Higher-Order Probabilistic Adversarial Computations: Categorical Semantics and Program Logics
Wed 25 Aug 2021 04:15 - 04:30 at ICFP Talks - Session 3
Adversarial computations are a widely studied class of computations
where resource-bounded probabilistic adversaries have access to
oracles, i.e., probabilistic procedures with private state. These
computations arise routinely in several domains, including security,
privacy and machine learning.
In this paper, we develop program logics for reasoning about
adversarial computations in a higher-order setting. Our logics are
built on top of a simply typed $\lambda$-calculus extended with a
graded monad for probabilities and state. The grading is used to
model and restrict the memory footprint and the cost (in terms of
oracle calls) of computations. Under this view, an adversary is a
higher-order expression that expects as arguments the code of its
oracles.

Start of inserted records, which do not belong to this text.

(** * Swing-trading stock screener: indicator engine, screening rules and
      orchestration of [main.py], embedded in Rocq.

    The program works on pandas [Series] of float64.  The embedding keeps the
    special values of float64 that decide the program's behaviour (not-a-number
    and the two infinities, with the comparison and arithmetic rules numpy
    applies to them) and idealises the finite values as exact rationals:
    rounding and overflow are not modelled, and zero carries no sign (a nonzero
    finite value divided by zero gives the infinity with the sign of the
    numerator).  Finite results are kept in lowest terms. *)

From Stdlib Require Import String.
From Stdlib Require Import QArith ZArith List Bool Lia Lqa.
From Stdlib Require Import Sorted Permutation.
Import ListNotations.

Open Scope Q_scope.

(** ** float64 values *)

Inductive float : Type :=
  | NaN
  | PInf
  | NInf
  | Fin (q : Q).

Definition Qltb (a b : Q) : bool :=
  match a ?= b with Lt => true | _ => false end.

Definition Qzerob (a : Q) : bool := Qeq_bool a 0.

(** [x < y] on float64: false as soon as one side is not-a-number. *)
Definition flt (x y : float) : bool :=
  match x, y with
  | NaN, _ | _, NaN => false
  | _, NInf => false
  | NInf, _ => true
  | PInf, _ => false
  | Fin _, PInf => true
  | Fin a, Fin b => Qltb a b
  end.

(** [x > y]. *)
Definition fgt (x y : float) : bool := flt y x.

(** [x == y] on float64 (not-a-number differs from everything, itself
    included). *)
Definition feqb (x y : float) : bool :=
  match x, y with
  | PInf, PInf | NInf, NInf => true
  | Fin a, Fin b => Qeq_bool a b
  | _, _ => false
  end.

(** [x != y]. *)
Definition fne (x y : float) : bool := negb (feqb x y).

Definition fneg (x : float) : float :=
  match x with
  | NaN => NaN
  | PInf => NInf
  | NInf => PInf
  | Fin a => Fin (Qred (- a))
  end.

Definition fadd (x y : float) : float :=
  match x, y with
  | NaN, _ | _, NaN => NaN
  | PInf, NInf | NInf, PInf => NaN
  | PInf, _ | _, PInf => PInf
  | NInf, _ | _, NInf => NInf
  | Fin a, Fin b => Fin (Qred (a + b))
  end.

Definition fsub (x y : float) : float :=
  match x, y with
  | NaN, _ | _, NaN => NaN
  | PInf, PInf | NInf, NInf => NaN
  | PInf, _ | _, NInf => PInf
  | NInf, _ | _, PInf => NInf
  | Fin a, Fin b => Fin (Qred (a - b))
  end.

(** The infinity carrying the sign of the product or quotient of an infinity
    of sign [pos] with the finite value [a] (zero counted as positive). *)
Definition signed_inf (pos : bool) (a : Q) : float :=
  if Bool.eqb pos (negb (Qltb a 0)) then PInf else NInf.

Definition fmul (x y : float) : float :=
  match x, y with
  | NaN, _ | _, NaN => NaN
  | PInf, PInf | NInf, NInf => PInf
  | PInf, NInf | NInf, PInf => NInf
  | PInf, Fin a | Fin a, PInf => if Qzerob a then NaN else signed_inf true a
  | NInf, Fin a | Fin a, NInf => if Qzerob a then NaN else signed_inf false a
  | Fin a, Fin b => Fin (Qred (a * b))
  end.

Definition fdiv (x y : float) : float :=
  match x, y with
  | NaN, _ | _, NaN => NaN
  | PInf, PInf | PInf, NInf | NInf, PInf | NInf, NInf => NaN
  | PInf, Fin b => signed_inf true b
  | NInf, Fin b => signed_inf false b
  | Fin _, PInf | Fin _, NInf => Fin 0
  | Fin a, Fin b =>
      if Qzerob b then
        if Qzerob a then NaN else signed_inf true a
      else Fin (Qred (a / b))
  end.

(** [x == x]: how pandas tests that a value is an observation. *)
Definition is_observation (x : float) : bool := feqb x x.

(** A defined value: anything but not-a-number. *)
Definition defined (x : float) : Prop := x <> NaN.

Definition of_Z (z : Z) : float := Fin (inject_Z z).

(** ** pandas Series operations used by the program *)

Definition Series := list float.

(** [s.iloc[-1]]; an empty series raises [IndexError]. *)
Inductive exn : Type :=
  | IndexError
  | ValueError.

Inductive result (A : Type) : Type :=
  | Ok (a : A)
  | Raise (e : exn).
Arguments Ok {A} a.
Arguments Raise {A} e.

Definition bind {A B : Type} (m : result A) (k : A -> result B) : result B :=
  match m with
  | Ok a => k a
  | Raise e => Raise e
  end.

Notation "x <- m ;; k" := (bind m (fun x => k))
  (at level 61, m at next level, right associativity).

Definition iloc_last (s : Series) : result float :=
  match rev s with
  | [] => Raise IndexError
  | x :: _ => Ok x
  end.

(** [s.diff()]: first difference; the first position has no predecessor. *)
Fixpoint diff_from (prev : float) (s : Series) : Series :=
  match s with
  | [] => []
  | x :: r => fsub x prev :: diff_from x r
  end.

Definition diff (s : Series) : Series :=
  match s with
  | [] => []
  | x :: r => NaN :: diff_from x r
  end.

(** [s > c] and [s < c] against a scalar: a boolean series. *)
Definition series_gt (s : Series) (c : float) : list bool :=
  map (fun x => fgt x c) s.

Definition series_lt (s : Series) (c : float) : list bool :=
  map (fun x => flt x c) s.

(** [s.where(cond, other)]: keeps the value where [cond] holds and puts
    [other] elsewhere. *)
Definition where_ (s : Series) (cond : list bool) (other : float) : Series :=
  map (fun p : float * bool => if snd p then fst p else other)
    (combine s cond).

(** [-s], [a - b], [a / b], [c - s], [c / s], [c + s] position by position. *)
Definition series_neg (s : Series) : Series := map fneg s.

Definition series_sub (a b : Series) : Series :=
  map (fun p : float * float => fsub (fst p) (snd p)) (combine a b).

Definition series_div (a b : Series) : Series :=
  map (fun p : float * float => fdiv (fst p) (snd p)) (combine a b).

Definition scalar_sub (c : float) (s : Series) : Series := map (fsub c) s.
Definition scalar_div (c : float) (s : Series) : Series := map (fdiv c) s.
Definition scalar_add (c : float) (s : Series) : Series := map (fadd c) s.

(** *** [s.rolling(window=w).mean()]

    pandas turns the infinities into missing values first, and gives a mean
    only where the window holds at least [min_periods = w] observations (and
    at least one). *)

Definition observations (win : Series) : list Q :=
  flat_map (fun x : float => match x with Fin q => [q] | _ => [] end) win.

We develop unary program logics for reasoning about error
probabilities and expected values, and a relational logic for
reasoning about coupling-based properties. All logics feature rules
for adversarial computations, and yield guarantees that are valid
for all adversaries that satisfy a fixed resource policy. We prove
the soundness of the logics in the category of quasi-Borel spaces,
using a general notion of graded predicate liftings, and we use
logical relations over graded predicate liftings to establish the
soundness of proof rules for adversaries. We illustrate the working
of our logics with simple but illustrative examples.